- Education: University of Washington Stony Brook University
- Scientific career
- Institutions: Emory University Massachusetts Institute of Technology Rice University
- Thesis: New Organic Semiconductors for Electronics and Optoelectronics (2011)
- Doctoral advisor: Samson Jenekhe

= Eilaf Egap =

Eilaf Egap (née Ahmed) is an adjunct assistant professor of Materials Science at Rice University. She works on imaging techniques and biomaterials for early diagnostics and drug delivery. She was a Massachusetts Institute of Technology MLK Visiting Scholar in 2011.

== Early life and education ==
Egap was born in Athens, Ohio, and went to school in New York City. She started her academic career at Stony Brook University as a philosophy major, but was inspired by her chemistry professor and switched to chemistry. She graduated from Stony Brook University in 2005. She completed her postgraduate studies in 2011 at the University of Washington under the supervision of Samson Jenekhe. Her doctoral work focused on the design and synthesis of organic macromolecules. She examined the structure–property relationships of these macromolecules in next generation electronic devices, including organic field-effect transistors, organic photovoltaics and light-emitting diodes. She investigated how charge carriers and excitons are confined in 0D and 1D nanostructures. This included benzobisthiazole-thiophene copolymers, which can be used for OFETs and OPVs. She worked on oligothiophene-functionalised naphthalene diimide nanowires that can form in solution. Whilst at the University of Washington she developed electron-transport materials for efficient blue phosphorescent OLEDs, using FIrpic and oligoquinolines.

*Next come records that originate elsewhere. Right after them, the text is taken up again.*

(* ===== verification/Contracts.v ===== *)
(** * Execution contracts

    The canonical value objects that cross the execution boundary: the
    enumerations of contracts/enums.py, the planning proposal, the routing
    decision, the execution request and the execution result, with the fields
    of contracts/common.py, proposal.py, routing.py and execution.py. *)
From S2P Require Import Prelude PyStr PyData.

(** ** contracts/enums.py *)

Inductive TaskType :=
  | LINT_FIX | BUG_FIX | SIMPLE_EDIT | TEST_WRITE | DOCUMENTATION | REFACTOR
  | FEATURE | DEPENDENCY_UPDATE | TASK_UNKNOWN.

Definition TaskType_value (t : TaskType) : string :=
  match t with
  | LINT_FIX => "lint_fix"
  | BUG_FIX => "bug_fix"
  | SIMPLE_EDIT => "simple_edit"
  | TEST_WRITE => "test_write"
  | DOCUMENTATION => "documentation"
  | REFACTOR => "refactor"
  | FEATURE => "feature"
  | DEPENDENCY_UPDATE => "dependency_update"
  | TASK_UNKNOWN => "unknown"
  end.

Inductive LaneName := CLAUDE_CLI | CODEX_CLI | LANE_AIDER_LOCAL.

Definition LaneName_value (l : LaneName) : string :=
  match l with
  | CLAUDE_CLI => "claude_cli"
  | CODEX_CLI => "codex_cli"
  | LANE_AIDER_LOCAL => "aider_local"
  end.

Inductive BackendName :=
  | DIRECT_LOCAL | BACKEND_AIDER_LOCAL | TEAM_EXECUTOR | DAG_EXECUTOR
  | CRITIQUE_EXECUTOR | OPENCLAW | DEMO_STUB.

Definition BackendName_value (b : BackendName) : string :=
  match b with
  | DIRECT_LOCAL => "direct_local"
  | BACKEND_AIDER_LOCAL => "aider_local"
  | TEAM_EXECUTOR => "team_executor"
  | DAG_EXECUTOR => "dag_executor"
  | CRITIQUE_EXECUTOR => "critique_executor"
  | OPENCLAW => "openclaw"
  | DEMO_STUB => "demo_stub"
  end.

Inductive ExecutionStatus :=
  | PENDING | RUNNING | SUCCEEDED | FAILED | SKIPPED | TIMED_OUT | CANCELLED.

Definition ExecutionStatus_value (s : ExecutionStatus) : string :=
  match s with
  | PENDING => "pending"
  | RUNNING => "running"
  | SUCCEEDED => "succeeded"
  | FAILED => "failed"
  | SKIPPED => "skipped"
  | TIMED_OUT => "timed_out"
  | CANCELLED => "cancelled"
  end.

Inductive ValidationStatus := V_PASSED | V_FAILED | V_SKIPPED | V_ERROR.

Inductive RiskLevel := LOW | MEDIUM | HIGH.

Definition RiskLevel_value (r : RiskLevel) : string :=
  match r with LOW => "low" | MEDIUM => "medium" | HIGH => "high" end.

Inductive FailureReasonCategory :=
  | VALIDATION_FAILED | BACKEND_ERROR | UNSUPPORTED_REQUEST | FC_TIMEOUT | NO_CHANGES
  | CONFLICT | POLICY_BLOCKED | BUDGET_EXHAUSTED | ROUTING_ERROR | SCOPE_TOO_WIDE
  | FC_UNKNOWN.

Definition FailureReasonCategory_value (c : FailureReasonCategory) : string :=
  match c with
  | VALIDATION_FAILED => "validation_failed"
  | BACKEND_ERROR => "backend_error"
  | UNSUPPORTED_REQUEST => "unsupported_request"
  | FC_TIMEOUT => "timeout"
  | NO_CHANGES => "no_changes"
  | CONFLICT => "conflict"
  | POLICY_BLOCKED => "policy_blocked"
  | BUDGET_EXHAUSTED => "budget_exhausted"
  | ROUTING_ERROR => "routing_error"
  | SCOPE_TOO_WIDE => "scope_too_wide"
  | FC_UNKNOWN => "unknown"
  end.

#[export] Instance TaskType_eq_dec : EqDecision TaskType. Proof. solve_decision. Defined.
#[export] Instance LaneName_eq_dec : EqDecision LaneName. Proof. solve_decision. Defined.
#[export] Instance BackendName_eq_dec : EqDecision BackendName. Proof. solve_decision. Defined.
#[export] Instance ExecutionStatus_eq_dec : EqDecision ExecutionStatus.
Proof. solve_decision. Defined.
#[export] Instance RiskLevel_eq_dec : EqDecision RiskLevel. Proof. solve_decision. Defined.
#[export] Instance ValidationStatus_eq_dec : EqDecision ValidationStatus.
Proof. solve_decision. Defined.
#[export] Instance FailureReasonCategory_eq_dec : EqDecision FailureReasonCategory.
Proof. solve_decision. Defined.

(** ** contracts/common.py *)

Record TaskTarget := {
  target_repo_key : string;
  target_clone_url : string;
  target_base_branch : string;
  target_allowed_paths : list string }.

Record ExecutionConstraints := {
  con_max_changed_files : option Z;
  con_timeout_seconds : option Z;
  con_allowed_paths : list string;
  con_require_clean_validation : option bool;
  con_skip_baseline_validation : bool }.

Record ValidationProfile := {
  vp_profile_name : string;
  vp_commands : list string;
  vp_timeout_seconds : Z;
  vp_fail_fast : bool }.

Record BranchPolicy := {
  bp_branch_prefix : string;
  bp_push_on_success : bool;
  bp_open_pr : bool;
  bp_allowed_base_branches : list string }.

Record ChangedFileRef := {
  cf_path : string;
  cf_change_type : string;
  cf_lines_added : option Z;
  cf_lines_removed : option Z }.

Record ValidationSummary := {
  vs_status : ValidationStatus;
  vs_commands_run : Z;
  vs_commands_passed : Z;
  vs_commands_failed : Z;
  vs_failure_excerpt : option string;
  vs_duration_ms : option Z }.

Definition skipped_validation : ValidationSummary :=
  {| vs_status := V_SKIPPED; vs_commands_run := 0; vs_commands_passed := 0;
     vs_commands_failed := 0; vs_failure_excerpt := None; vs_duration_ms := None |}.

(** ** contracts/proposal.py and contracts/routing.py *)

Record OcPlanningProposal := {
  prop_proposal_id : string;
  prop_task_id : string;
  prop_project_id : string;
  prop_task_type : TaskType;
  prop_goal_text : string;
  prop_constraints_text : option string;
  prop_target : TaskTarget;
  prop_risk_level : RiskLevel;
  prop_constraints : ExecutionConstraints;
  prop_validation_profile : ValidationProfile;
  prop_branch_policy : BranchPolicy;
  prop_labels : list string }.

Record OcRoutingDecision := {
  dec_decision_id : string;
  dec_proposal_id : string;
  dec_selected_lane : LaneName;
  dec_selected_backend : BackendName;
  dec_policy_rule_matched : option string;
  dec_rationale : option string;
  dec_alternatives_considered : list LaneName }.

(** ** contracts/execution.py *)

(** The canonical CxRP binding, as the fields the code reads. *)
Record RuntimeBindingSummary := {
  rb_kind : string;
  rb_selection_mode : string;
  rb_model : option string;
  rb_provider : option string;
  rb_endpoint : option string;
  rb_config_ref : option string }.

Record BackendProvenanceMirror := {
  prov_source : string;
  prov_repo : option string;
  prov_ref : option string;
  prov_patches : list string }.

Record BoundExecutionTargetMirror := {
  bt_lane : string;
  bt_backend : string;
  bt_executor : option string;
  bt_runtime_binding : option RuntimeBindingSummary;
  bt_provenance : option BackendProvenanceMirror }.

(** lifecycle/models.py: the stages and the metadata a request may carry. *)
Inductive TaskLifecycleStage := PLAN | EXECUTE | VERIFY.
Inductive LifecycleStagePolicy := STOP_ON_FIRST_FAILURE | RUN_ALL_BEST_EFFORT.
Inductive StageStatus := ST_PENDING | ST_SUCCEEDED | ST_FAILED | ST_SKIPPED.

#[export] Instance TaskLifecycleStage_eq_dec : EqDecision TaskLifecycleStage.
Proof. solve_decision. Defined.
#[export] Instance LifecycleStagePolicy_eq_dec : EqDecision LifecycleStagePolicy.
Proof. solve_decision. Defined.
#[export] Instance StageStatus_eq_dec : EqDecision StageStatus.
Proof. solve_decision. Defined.

Record LifecycleMetadata := {
  lm_requested_stages : list TaskLifecycleStage;
  lm_stage_policy : LifecycleStagePolicy }.

Record StageReport := {
  sr_stage : TaskLifecycleStage;
  sr_status : StageStatus;
  sr_error : option string }.

Record LifecycleOutcome := {
  lo_completed_stages : list TaskLifecycleStage;
  lo_failed_stages : list TaskLifecycleStage;
  lo_skipped_stages : list TaskLifecycleStage;
  lo_reports : list StageReport }.

Record OcExecutionRequest := {
  req_run_id : string;
  req_proposal_id : string;
  req_decision_id : string;
  req_goal_text : string;
  req_constraints_text : option string;
  req_repo_key : string;
  req_clone_url : string;
  req_base_branch : string;
  req_task_branch : string;
  req_workspace_path : string;
  req_goal_file_path : option string;
  req_allowed_paths : list string;
  req_max_changed_files : option Z;
  req_timeout_seconds : option Z;
  req_require_clean_validation : option bool;
  req_validation_commands : list string;
  req_idempotent : bool;
  req_runtime_binding : option RuntimeBindingSummary;
  req_bound_target : option BoundExecutionTargetMirror;
  req_lifecycle : option LifecycleMetadata }.

(** The text of an action's reason.  One template prints two floats and one the
    [repr] of an exception; they are kept as values, since that rendering is
    not modelled. *)
Inductive ReasonText :=
  | RText (s : string)
  | RRetryAfterExceeds (retry_after max_delay_seconds : Q)
  | REngineRaised (e : exn).

Record RecoveryActionSummary := {
  ras_attempt : Z;
  ras_failure_kind : string;
  ras_decision : string;
  ras_reason : ReasonText;
  ras_handler_name : option string;
  ras_modified_fields : list string;
  ras_delay_seconds : option Q;
  ras_executor_exit_code : option Z;
  ras_executor_signal : option string;
  ras_retry_strategy_used : option string;
  ras_retry_strategy_changed : option bool;
  ras_remediation_attempt_number : option Z;
  ras_remediation_lineage_id : option string;
  ras_prior_failure_signature : option string }.

Record RecoveryMetadataSummary := {
  rms_attempts : Z;
  rms_actions : list RecoveryActionSummary;
  rms_final_decision : string;
  rms_retry_refused_reason : option string }.

Record OcExecutionResult := {
  res_run_id : string;
  res_proposal_id : string;
  res_decision_id : string;
  res_status : ExecutionStatus;
  res_success : bool;
  res_changed_files : list ChangedFileRef;
  res_validation : ValidationSummary;
  res_branch_pushed : bool;
  res_branch_name : option string;
  res_pull_request_url : option string;
  res_failure_category : option FailureReasonCategory;
  res_failure_reason : option string;
  res_recovery : option RecoveryMetadataSummary;
  res_lifecycle_outcome : option LifecycleOutcome }.

Abbreviation ExecutionRequest := OcExecutionRequest.
Abbreviation ExecutionResult := OcExecutionResult.

(** [result.model_copy(update={...})] for the two fields the boundary updates. *)
Definition with_recovery (r : ExecutionResult) (m : RecoveryMetadataSummary) : ExecutionResult :=
  {| res_run_id := res_run_id r; res_proposal_id := res_proposal_id r;
     res_decision_id := res_decision_id r; res_status := res_status r;
     res_success := res_success r; res_changed_files := res_changed_files r;
     res_validation := res_validation r; res_branch_pushed := res_branch_pushed r;
     res_branch_name := res_branch_name r; res_pull_request_url := res_pull_request_url r;
     res_failure_category := res_failure_category r; res_failure_reason := res_failure_reason r;
     res_recovery := Some m; res_lifecycle_outcome := res_lifecycle_outcome r |}.

Definition with_lifecycle_outcome (r : ExecutionResult) (o : LifecycleOutcome) : ExecutionResult :=
  {| res_run_id := res_run_id r; res_proposal_id := res_proposal_id r;
     res_decision_id := res_decision_id r; res_status := res_status r;
     res_success := res_success r; res_changed_files := res_changed_files r;
     res_validation := res_validation r; res_branch_pushed := res_branch_pushed r;
     res_branch_name := res_branch_name r; res_pull_request_url := res_pull_request_url r;
     res_failure_category := res_failure_category r; res_failure_reason := res_failure_reason r;
     res_recovery := res_recovery r; res_lifecycle_outcome := Some o |}.

(** A failed or skipped result with no changes, as the boundary builds them. *)
Definition unsuccessful_result (run_id proposal_id decision_id : string)
    (status : ExecutionStatus) (cat : FailureReasonCategory) (reason : string) : ExecutionResult :=
  {| res_run_id := run_id; res_proposal_id := proposal_id; res_decision_id := decision_id;
     res_status := status; res_success := false; res_changed_files := [];
     res_validation := skipped_validation; res_branch_pushed := false; res_branch_name := None;
     res_pull_request_url := None; res_failure_category := Some cat;
     res_failure_reason := Some reason; res_recovery := None; res_lifecycle_outcome := None |}.

(** Enum values are distinct, so a comparison of values is one of members. *)
Lemma LaneName_value_inj : Inj eq eq LaneName_value.
Proof. by intros [] []. Qed.
Lemma TaskType_value_inj : Inj eq eq TaskType_value.
Proof. by intros [] []. Qed.
Lemma BackendName_value_inj : Inj eq eq BackendName_value.
Proof. by intros [] []. Qed.
Lemma FailureReasonCategory_value_inj : Inj eq eq FailureReasonCategory_value.
Proof. by intros [] []. Qed.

Ahmed joined Massachusetts Institute of Technology as a postdoctoral fellow with Timothy M. Swager. She was a Martin Luther King Jr. Visiting Scholar between 2011 and 2013. She developed a platform that used polymer nanoparticles for in vivo imaging. She won the Gordon Research Conferences Carl Storm Award in 2013 and a graduate award at the MIT Polymer Day in 2014.

== Research ==
Egap joined Emory University in 2014. At the same time she held a joint position at Georgia Institute of Technology at the Wallace H. Coulter Department of Biomedical Engineering. She has explored the polymer chemical properties that can impact their ability to self-assemble.

She won the 2015 Thieme Publishers Chemistry Award. In 2016 she was named by Chemical & Engineering News as a Must See at the American Chemical Society national meeting. She presented her work on ways to align one-dimensional polymer nanowires. She was awarded a National Science Foundation award to explore open-shell conjugated oligomers and polymers. The polymer backbone units incorporate polythiophene and quinoidal units. She explored how ultra-fast transient absorption spectroscopy and scanning probe microscopy can be used to characterise the systems. She is interested in spin-polarisation and spin-exchange. She ran an eight-week summer program for students from historically black colleges and universities to take part in research.

Egap was one of the 2017 Emerging Investigators in the Journal of Materials Chemistry C. She demonstrated how near-infrared emitting triblock copolymers could be incorporated into an oligo(ethylene glycol) core for targeted drug delivery. The core-shell nanoparticles can be used to target folate receptor cancer cells. In 2017 she moved to Rice University. She explored how to synthesise functional polymers using photosensitive quantum dots as a catalyst. The technique is known as photo-controlled atom transfer radical polymerization and could replace the current catalysts used to synthesise block copolymers and methacrylates. In 2018 she was named as one of the American Chemical Society Polymer Materials Science Engineering (PMSE) Young Investigator award prize.